24話 初心な二人の恋模様
あの口づけと、結魂の儀式を経て、二人の関係は静かに、しかし確かに変わり始めていた。
魔力暴走を抑えるための繋がりを超え、互いに心から惹かれ合う恋人同士へと。
世間的には婚姻は既に済んでいる夫婦なのだが、全てが後手に回っている二人にとって、とてもかけがえのない日々でもあった。
カイルは、本来の姿へと開花したアリアの清らかな美しさに、完全に心を奪われていた。
以前は、彼女を魔力暴走を止める希望として切実に求めていたが、今は、彼女の優しさ、芯の強さ、そしてその可憐さに、純粋な愛しさを感じていた。
しかし、彼は儀式という特別な理由以外で彼女に触れることを、極端に恐れるようになった。
本来の身体を取り戻した今、彼の中では、愛する妻をこの腕で抱きしめ、その温もりを確かめたいという、一人の男としての切実な想いが溢れ始めていた。
だが、その想いは理性を揺るがすほどに熱く、彼は自分の抑えきれない情熱が、彼女を怖がらせ、傷つけてしまうのではないかと、自らの内にある強すぎる力を恐れていた。
一方、アリアもまた、カイルの本来の姿と、自分をただの浄化の手段としてではなく一人の女性として大切に扱う誠実さに強く惹かれると共にどこか焦れったくもあった。
(やっぱり私には女性としての魅力はないのかしら………なんて!何を考えてるの)
そう独りごち頬を赤く染める日もあった。
彼女は、王都では誰にも理解されなかった、幼い頃からの秘密をカイルに打ち明ける決意をする。
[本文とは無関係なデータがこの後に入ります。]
(* ===== verification/ScanResults.v ===== *)
(** * Scan results on disk

    Models [ScanResult], [ShardReader], [assembleShardedResult] and [pruneScanResult]'s
    reading side of [src/scanner/memory_scanner.cpp]: matches are appended to buffers,
    flushed to record files, addresses are stored as 32-bit offsets from frame bases, a
    scan's workers write one directory each and a manifest lists them, and readers serve
    any index across the shards.

    The class is two records: [Writer] holds the members while matches are added, and
    [Loaded] those of a result that is read.  A directory maps file names to contents;
    the environment decides which files open and how much of a [writeAll] is accepted.
    Reading an open file fails only at its end. *)

From stdpp Require Import functions.
From S2P Require Import Prelude Numeral TargetMachine Types Loops Files PatternScan ScanConfig.
#[local] Open Scope Z_scope.

(** Looking a file up after updates of the directory. *)
Ltac file_lookup :=
  unfold insert, fn_insert; repeat first [rewrite decide_True by done | rewrite decide_False by done].

(** ** Files *)

Inductive FileName := FOffsets | FValues | FFirst | FAllTypes | FFrames | FFormat | FManifest.
#[global] Instance FileName_eq_dec : EqDecision FileName.
Proof. solve_decision. Defined.
Definition Dir : Type := FileName → option bytes.
Definition noFiles : Dir := λ _, None.

(** [preadFull]: all of the range, or nothing. *)
Definition preadFull (f : bytes) (n offset : Z) : option bytes :=
  if (0 <=? n) && (offset + n <=? len f) then Some (slice f offset n) else None.

(** Which files open for writing, and how much of the [k]-th [writeAll] is accepted
    ([None] is all of it). *)
Record Disk := mkDisk { disk_open : FileName → bool; disk_write : nat → option nat }.

(** ** Candidate masks of an all-types scan *)

Definition allCandidateWidths : list Z := [1; 2; 4; 8; 4; 8].
Definition maskBit (i : Z) : Z := Z.shiftl 1 i.
Definition hasBit (mask i : Z) : bool := negb (Z.land mask (maskBit i) =? 0).
Fixpoint candidatesFittingFrom (i : Z) (widths : list Z) (lastDistance mask : Z) : Z :=
  match widths with
  | [] => mask
  | w :: widths =>
      candidatesFittingFrom (i + 1) widths lastDistance
        (if lastDistance <? w - 1 then Z.land mask (u8 (Z.lnot (maskBit i))) else mask)
  end.
Definition allCandidatesFitting (mask lastDistance : Z) : Z := candidatesFittingFrom 0 allCandidateWidths lastDistance mask.
Fixpoint candidateReadSizeFrom (i : Z) (widths : list Z) (mask size : Z) : Z :=
  match widths with
  | [] => size
  | w :: widths => candidateReadSizeFrom (i + 1) widths mask (if hasBit mask i then Z.max size w else size)
  end.
Definition allCandidateReadSize (mask : Z) : Z := candidateReadSizeFrom 0 allCandidateWidths mask 0.
Definition allCandidateFor (t : ValueType) : Z :=
  match t with
  | VByte => 1 | VInt16 => 2 | VInt32 => 4 | VInt64 => 8 | VFloat => 16 | VDouble => 32
  | _ => 0
  end.
(** A stored mask: not empty, and none of the two unused bits. *)
Definition validMask (mask : Z) : bool := negb (mask =? 0) && (Z.land mask 192 =? 0).

(** ** Writing *)

Record Buffers := mkBuffers { offsetBuf : list Z; valueBuf : bytes; firstValueBuf : bytes; allTypeBuf : bytes }.
Definition noBuffers : Buffers := mkBuffers [] [] [] [].
Record Writer := mkWriter {
  w_dir : Dir; w_isOpen : FileName → bool; w_writes : nat;
  w_storeFirst : bool; w_finalized : bool; w_writeError : bool;
  w_format : option (ByteOrder * Z); w_hasAllTypes : bool;
  w_buf : Buffers; w_frame : option (Z * Z); w_frames : list (Z * Z); w_count : Z; w_valueSize : Z
}.

Section Writing.
Context (disk : Disk).

Definition markWriteError (w : Writer) : Writer :=
  mkWriter (w_dir w) (w_isOpen w) (w_writes w) (w_storeFirst w) (w_finalized w) true (w_format w) (w_hasAllTypes w)
    (w_buf w) (w_frame w) (w_frames w) (w_count w) (w_valueSize w).
Definition withBuf (w : Writer) (b : Buffers) : Writer :=
  mkWriter (w_dir w) (w_isOpen w) (w_writes w) (w_storeFirst w) (w_finalized w) (w_writeError w) (w_format w) (w_hasAllTypes w)
    b (w_frame w) (w_frames w) (w_count w) (w_valueSize w).
Definition withDisk (w : Writer) (d : Dir) (isOpen : FileName → bool) (writes : nat) : Writer :=
  mkWriter d isOpen writes (w_storeFirst w) (w_finalized w) (w_writeError w) (w_format w) (w_hasAllTypes w)
    (w_buf w) (w_frame w) (w_frames w) (w_count w) (w_valueSize w).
だが、その胸中は激しく波立っていた。見えないものについて語るたびに気味の悪い娘、できそこないの妄想と蔑まれてきた記憶が蘇る。
もし、敬愛する彼にまで変人だと思われ、軽蔑されたら――。その恐怖に足がすくみ、喉が震えたが、今の彼になら本当の自分を知ってほしいという願いが勝った。
「辺境伯様……。私のこれまで秘密にしていたことを聞いてください。…………………私の周りには、いつも精霊たちがいます。……どうか、変な女だと思わないでください。私には、彼らが見えるのです。彼らは、貴方様がどれほど優しく、この領地を愛しているかを知っています。だから……私も、知っているのです」
アリアは、拒絶を恐れて俯き、組んだ指先を白くなるほど強く握りしめた。
しかし、カイルの反応は、彼女の予想とは全く異なるものだった。
彼は驚きに目を見開いた後、この上なく優しく、そして震えるような喜びを湛えた表情を見せたのだ。
「……アリア嬢、顔を上げて。貴女が、それほどまでの勇気を持って私に心を開いてくれた。そのことが、何よりも嬉しい。貴女を変だなどと思うはずがない。むしろ、私には見えない世界の美しさを語ってくれる貴女を、より深く誇りに思う」
カイルはそっと、彼女の震える手を包み込んだ。その手のひらは温かく、微塵の迷いもなかった。
「貴女は、私にとっての聖域だ、アリア嬢。貴女の存在そのものが、私の魂を浄化してくれる。そんな貴女のありのままを、私は心から尊び、愛している」
カイルの誠実な言葉は、アリアが長年抱えてきた孤独な呪縛を、一瞬で溶かしていった。
精霊たちが見守る柔らかな光の中で、二人は互いの脆さも秘密もすべてを受け入れ、もはや運命から逃れられない唯一無二の番としての絆を、より強固に結び直すのだった。